:: Task item ::
In the listing below, the answer starts at the line that has "exists m. eexists." and stops after the line that has "rewrite as_int_succ."; please repeat that part exactly and nothing more.

:: Data ::
....................
Lemma append_empty_r (a : string) : a +:+ "" = a.
Proof.
  induction a as [|x a IH]; [reflexivity|].
  change (String x (a +:+ "") = String x a).
  f_equal. exact IH.
Qed.

(** From index [j] on, with [n] indices left before the sentinel at [k],
    the loop prints the rates at [j], ..., [k - 1], asks once more at [k]
    and stops, provided it has more than [n] units of fuel. *)
Lemma list_rates_loop_run (clock : clk) (lr : Z → Z → W → Z * W) (f : Z → Z) (k : Z) :
  list_rate (ops_of clock) = Some lr →
  (∀ n w, lr (id clock) n w = (f n, w)) →
  k < 2 ^ 32 →
  (∀ j, 0 ≤ j < k → 0 ≤ as_int (f j)) →
  as_int (f k) < 0 →
  ∀ (n : nat) (j : Z) (fuel : nat) (m : seq_file) (s : state),
    0 ≤ j → j + Z.of_nat n = k → (n < fuel)%nat →
    ∃ m' s',
      list_rates_loop fuel clock (as_int j) m s = Ret m' s'
      ∧ sf_private m' = sf_private m
      ∧ sf_buf m' = sf_buf m
                    +:+ rate_lines ((λ i, as_int (f i)) <$> seqZ j (Z.of_nat n))
      ∧ trace s' = trace s
          ++ ((λ i, Ev_call (Call_list_rate (ops clock) (id clock) i) (as_int (f i)))
                <$> seqZ j (Z.of_nat n + 1))
      ∧ world s' = world s ∧ fs s' = fs s
      ∧ debugfs_base s' = debugfs_base s
      ∧ debug_suspend s' = debug_suspend s ∧ clocks_ptr s' = clocks_ptr s.
Proof.
  intros Hlr Hpure Hk Hrates Hend.
  induction n as [|n IH]; intros j fuel m s Hj Hjk Hfuel;
    (destruct fuel as [|fuel]; [lia|]);
    simpl list_rates_loop; unfold mbind, M_bind, call_list_rate;
    rewrite Hlr, external_run, as_unsigned_as_int, Hpure by lia; simpl.
  - replace j with k by lia.
    destruct (0 <=? as_int (f k)) eqn:E; [lia|].
    exists m. eexists. split; [reflexivity|]. simpl.
    rewrite append_empty_r. repeat split; reflexivity.
  - destruct (0 <=? as_int (f j)) eqn:E.
    2:{ specialize (Hrates j). lia. }
    rewrite as_int_succ.
    destruct (IH (j + 1) fuel (seq_printf m (pretty (as_int (f j)) +:+ newline))
                (add_event (Ev_call (Call_list_rate (ops clock) (id clock) j)
                                    (as_int (f j)))
                           (set_world (world s) s)))
      as (m' & s' & Hrun & Hpriv & Hbuf & Htrace & Hrest); [lia | lia | lia |].
    exists m', s'. split; [exact Hrun|]. split; [exact Hpriv|].
    split; [|split; [|exact Hrest]].
    + rewrite Hbuf. simpl sf_buf.
      rewrite (seqZ_cons j (Z.of_nat (S n))) by lia.
      replace (Z.pred (Z.of_nat (S n))) with (Z.of_nat n) by lia.
      rewrite fmap_cons. simpl rate_lines. unfold Z.succ.
      rewrite append_assoc. reflexivity.
    + rewrite Htrace. simpl trace.
      rewrite (seqZ_cons j (Z.of_nat (S n) + 1)) by lia.
      replace (Z.pred (Z.of_nat (S n) + 1)) with (Z.of_nat n + 1) by lia.
      rewrite fmap_cons, <- app_assoc. reflexivity.
Qed.

(** *** The scan of clock_debug_print_enabled *)

Lemma call_log_app (a b : list event) : call_log (a ++ b) = call_log a ++ call_log b.
Proof. apply omap_app. Qed.

Lemma printed_app (a b : list event) : printed (a ++ b) = printed a ++ printed b.
Proof. apply omap_app. Qed.

Lemma as_int_small (v : Z) : 0 ≤ v ≤ INT_MAX → as_int v = v.
Proof.
  unfold INT_MAX, as_int. intros Hv.
  rewrite Z.mod_small by lia. lia.
Qed.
....................
:: The answer ::
    exists m. eexists. split; [reflexivity|]. simpl.
    rewrite append_empty_r. repeat split; reflexivity.
  - destruct (0 <=? as_int (f j)) eqn:E.
    2:{ specialize (Hrates j). lia. }
    rewrite as_int_succ.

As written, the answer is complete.